Outsource Your Own Job To India

Dec. 2, 2007
It's easy to argue both for and against the merits of outsourcing, and I frequently do (often in the same conversation), but faced with a perfect storm of deadlines -- features for work, finals for school and holiday party planning for the business press ...

It's easy to argue both for and against the merits of outsourcing, and I frequently do (often in the same conversation), but faced with a perfect storm of deadlines -- features for work, finals for school and holiday party planning for the business press editor's association Cleveland chapter I'm in charge of -- I recently found myself in the classic workaholic's dilemma of too many tasks, too little time.

One of the more onerous tasks I had waiting on my plate was to transcribe a long interview I had just done with Bob Gault, a managing VP at Siemens, for my January feature story on trends in manufacturing IT.

It was an enjoyable interview, packed with valuable insights and information, but the problem was I had neither the time nor the inclination to actually sit down and transcribe it.
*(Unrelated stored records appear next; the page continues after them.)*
(* ===== verification/Docker.v ===== *)
(** * Text and streams of Docker (src/pkg/docker/docker.js)

    Command lines that a user edits as text, JSON values that come one after the
    other, the frames of logs, and the consoles that are attached to containers.
    [bytes_from_format] works with fractions and is left out, as is the terminal
    itself. *)

From S2P Require Import Prelude Location Utf8 Buffer.

(** ** Command lines *)

Definition backslash : ascii := "\".
Definition squote : ascii := "'".
Definition quote_mark : ascii := "034".

Definition is_whitespace (c : ascii) : bool := Ascii.eqb c " ".

(** The quotes that a character needs. *)
Definition choose_quote (c : ascii) : option ascii :=
  if Ascii.eqb c squote || is_whitespace c then Some quote_mark
  else if Ascii.eqb c quote_mark then Some squote else None.

(** The loop of [quote]: the quotes that turn out to be needed, and the text
    between them. *)
Fixpoint quote_loop (quote_char : option ascii) (word : string) : option ascii * string :=
  match word with
  | EmptyString => (quote_char, "")
  | String c word =>
      if Ascii.eqb c backslash || bool_decide (quote_char = Some c) then
        let '(q, text) := quote_loop quote_char word in (q, String backslash (String c text))
      else
        let quote_char := match quote_char with None => choose_quote c | Some q => Some q end in
        let '(q, text) := quote_loop quote_char word in (q, String c text)
  end.

Definition quote (word : string) : string :=
  let '(q, text) := quote_loop None word in
  let q := match q with Some c => String c "" | None => "" end in
  q +:+ text +:+ q.

Definition quote_cmdline (words : list string) : string := str_join " " (map quote words).

Fixpoint skip_whitespace (text : string) : string :=
  match text with
  | String c rest => if is_whitespace c then skip_whitespace rest else text
  | EmptyString => ""
  end.

(** The word, and the text after it. *)
Fixpoint parse_word (quote_char : option ascii) (text : string) : string * string :=
  match text with
  | EmptyString => ("", "")
  | String c rest =>
      if Ascii.eqb c backslash then
        match rest with
        | EmptyString => ("", "")
        | String d rest => let '(w, r) := parse_word quote_char rest in (String d w, r)
        end
      else if bool_decide (quote_char = Some c) then parse_word None rest
      else match quote_char with
           | Some _ => let '(w, r) := parse_word quote_char rest in (String c w, r)
           | None =>
               if Ascii.eqb c quote_mark || Ascii.eqb c squote then parse_word (Some c) rest
               else if is_whitespace c then ("", text)
               else let '(w, r) := parse_word None rest in (String c w, r)
           end
  end.

Fixpoint unquote_loop (fuel : nat) (text : string) : list string :=
  match fuel, text with
  | O, _ | _, EmptyString => []
  | S fuel, _ => let '(w, rest) := parse_word None text in w :: unquote_loop fuel (skip_whitespace rest)
  end.

Definition unquote_cmdline (text : string) : list string :=
  unquote_loop (String.length text) (skip_whitespace text).

Definition truncate_id (id : string) : string :=
  let id := match String.index 0 ":" id with
            | Some c => String.substring (c + 1) (String.length id) id
            | None => id
            end in
  String.substring 0 12 id.

(** ** JSON values that follow each other *)

Record skip_state := mk_skip { sk_any : bool; sk_depth : Z; sk_inword : bool; sk_instr : bool }.

#[export] Instance skip_settable : Settable skip_state := fun s =>
  mk_skip (sk_any s) (sk_depth s) (sk_inword s) (sk_instr s).

Definition vtab : ascii := "011".

Definition is_space (c : ascii) : bool :=
  Ascii.eqb c " " || Ascii.eqb c "009" || Ascii.eqb c "010" || Ascii.eqb c "013" || Ascii.eqb c vtab.

Definition ends_word (c : ascii) : bool :=
  is_space c || Ascii.eqb c "[" || Ascii.eqb c "{" || Ascii.eqb c "]" || Ascii.eqb c "}" || Ascii.eqb c quote_mark.

(** What the body of the loop does with a character: go on, go on after the next
    one, or look at it again. *)
Inductive move := Next (s : skip_state) | Over (s : skip_state) | Again (s : skip_state).

Definition skip_char (ch : ascii) (s : skip_state) : move :=
  if sk_inword s then
    if ends_word ch then Again (s <| sk_inword := false |> <| sk_depth ::= (fun d => d - 1) |>) else Next s
  else if is_space ch then Next s
  else if sk_instr s then
    if Ascii.eqb ch backslash then Over s
    else if Ascii.eqb ch quote_mark then Next (s <| sk_instr := false |> <| sk_depth ::= (fun d => d - 1) |>)
    else Next s
  else
    let s := s <| sk_any := true |> in
    if Ascii.eqb ch "[" || Ascii.eqb ch "{" then Next (s <| sk_depth ::= (fun d => d + 1) |>)
    else if Ascii.eqb ch "]" || Ascii.eqb ch "}" then Next (s <| sk_depth ::= (fun d => d - 1) |>)
    else if Ascii.eqb ch quote_mark then Next (s <| sk_instr := true |> <| sk_depth ::= (fun d => d + 1) |>)
    else Next (s <| sk_inword := true |> <| sk_depth ::= (fun d => d + 1) |>).

(** [any && depth <= 0] *)
Definition skipped (s : skip_state) : bool := sk_any s && (sk_depth s <=? 0).

Fixpoint skip_loop (string : string) (pos : nat) (s : skip_state) : nat * skip_state :=
  match string with
  | EmptyString => (pos, s)
  | String ch rest =>
      let over s :=
        match rest with
        | EmptyString => (S pos, s)
        | String _ rest => skip_loop rest (S (S pos)) s
        end in
      if skipped s then (pos, s)
      else match skip_char ch s with
           | Next s => skip_loop rest (S pos) s
           | Over s => over s
           | Again s =>
               if skipped s then (pos, s)
               else match skip_char ch s with
                    | Next s => skip_loop rest (S pos) s
                    | Over s => over s
                    | Again s => (pos, s)  (* it is not in a word any more *)
                    end
           end
  end.

(** [json_skip(string, pos)], of the rest of the string at [pos]. *)
Definition json_skip (string : string) (pos : nat) : nat :=
  let '(pos, s) := skip_loop (String.substring pos (String.length string) string) pos (mk_skip false 0 false false) in
  let s := if sk_inword s && (sk_depth s =? 1) then s <| sk_depth := 0 |> else s in
  if negb (sk_any s) || (0 <? sk_depth s) then 0%nat else pos.

(** ** Pulling an image

    The progress comes as JSON values; [JSON.parse] is a parameter, [None] where
    it throws. *)

Section Pull.
Context (JSON_parse : string -> option jval).

Record pull := mk_pull {
  pl_buffer : string;
  pl_error : option jval;
  pl_notified : list (jval * jval);
  pl_result : option (option jval) }.     (* rejected with, or resolved *)

#[export] Instance pull_settable : Settable pull := fun p =>
  mk_pull (pl_buffer p) (pl_error p) (pl_notified p) (pl_result p).

Definition new_pull : pull := mk_pull "" None [] None.

(** The parameters of the request. *)
Definition pull_params (repo tag registry : option string) : string * string :=
  let text o := match o with Some s => s | None => "" end in
  let tag := if String.eqb (text tag) "" then "latest" else text tag in
  let repo := text repo in
  (if String.eqb (text registry) "" then repo else text registry +:+ "/" +:+ repo, tag).

(** One block of data; [None] throws. *)
Definition pull_stream (data : string) (p : pull) : option pull :=
  let buffer := pl_buffer p +:+ data in
  let p := p <| pl_buffer := buffer |> in
  match json_skip buffer 0 with
  | O => Some p
  | next =>
      progress ← JSON_parse (String.substring 0 next buffer);
      if strict_eq progress JNull then None else
      let p := p <| pl_buffer := String.substring next (String.length buffer) buffer |> in
      Some (if truthy (jget progress "error") then p <| pl_error := Some (jget progress "error") |>
            else if truthy (jget progress "status")
                 then p <| pl_notified ::= (fun l => l ++ [(jget progress "status", progress)]) |> else p)
  end.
This half-hour-long audio file was waiting out there, hanging in my mind like a big stop sign, and I knew at some point I would have to put everything else down and play at being my own secretary for a couple of tedious hours.

Then I remembered a great post I'd read from Ryan Norbauer over at Merlin Mann's productivity blog 43 Folders about what the "enlightened outsourcing" of podcast production:

It’s important to remember that you don’t necessarily have to outsource whole projects. To cite an interesting example, we do occasional podcasts at my company. The editing process is enormously tedious and used to take me many hours to turn a two-hour interview into just 30-40 minutes of talk and music. Sure, I’m slow and a total amateur when it comes to audio editing, but that’s really my point. There was clearly someone better suited to doing this work than me.

Since I have embraced outsourcing, I now send the raw audio to my man Ashish at Tech-Synergy, who promptly sends me back a flawless time-indexed transcript in text form. I then mark up that transcript by hand in red ink, which takes about 10 minutes, and scan it rapidly to PDF...I send the edits along with the raw audio to a firm in Argentina who edit it all together as a seamless podcast according to my marks. The whole process costs us less than $75 and saves me many painful hours of work.

Reading that last sentence was all the convincing I needed. I contacted Ashish, and not only was he more than pleased to have my business but he told me that Tech-Synergy follows the tried and true sales philosophy of "the first one is free" for transcribing a file up to 30 minutes long.

I uploaded and emailed the 8MB .wav file from my digital recorder with some notes/titles etc. at about 10 PM and had the completed (and flawless) transcript waiting in my inbox when I woke up the next morning. All told, it saved me an hour or two of mind-numbing transcription work (and that's just counting the parts I'll use -- for the whole thing, probably more like three or four hours), and allowed me to get on to more value-added (and much less annoying) activities.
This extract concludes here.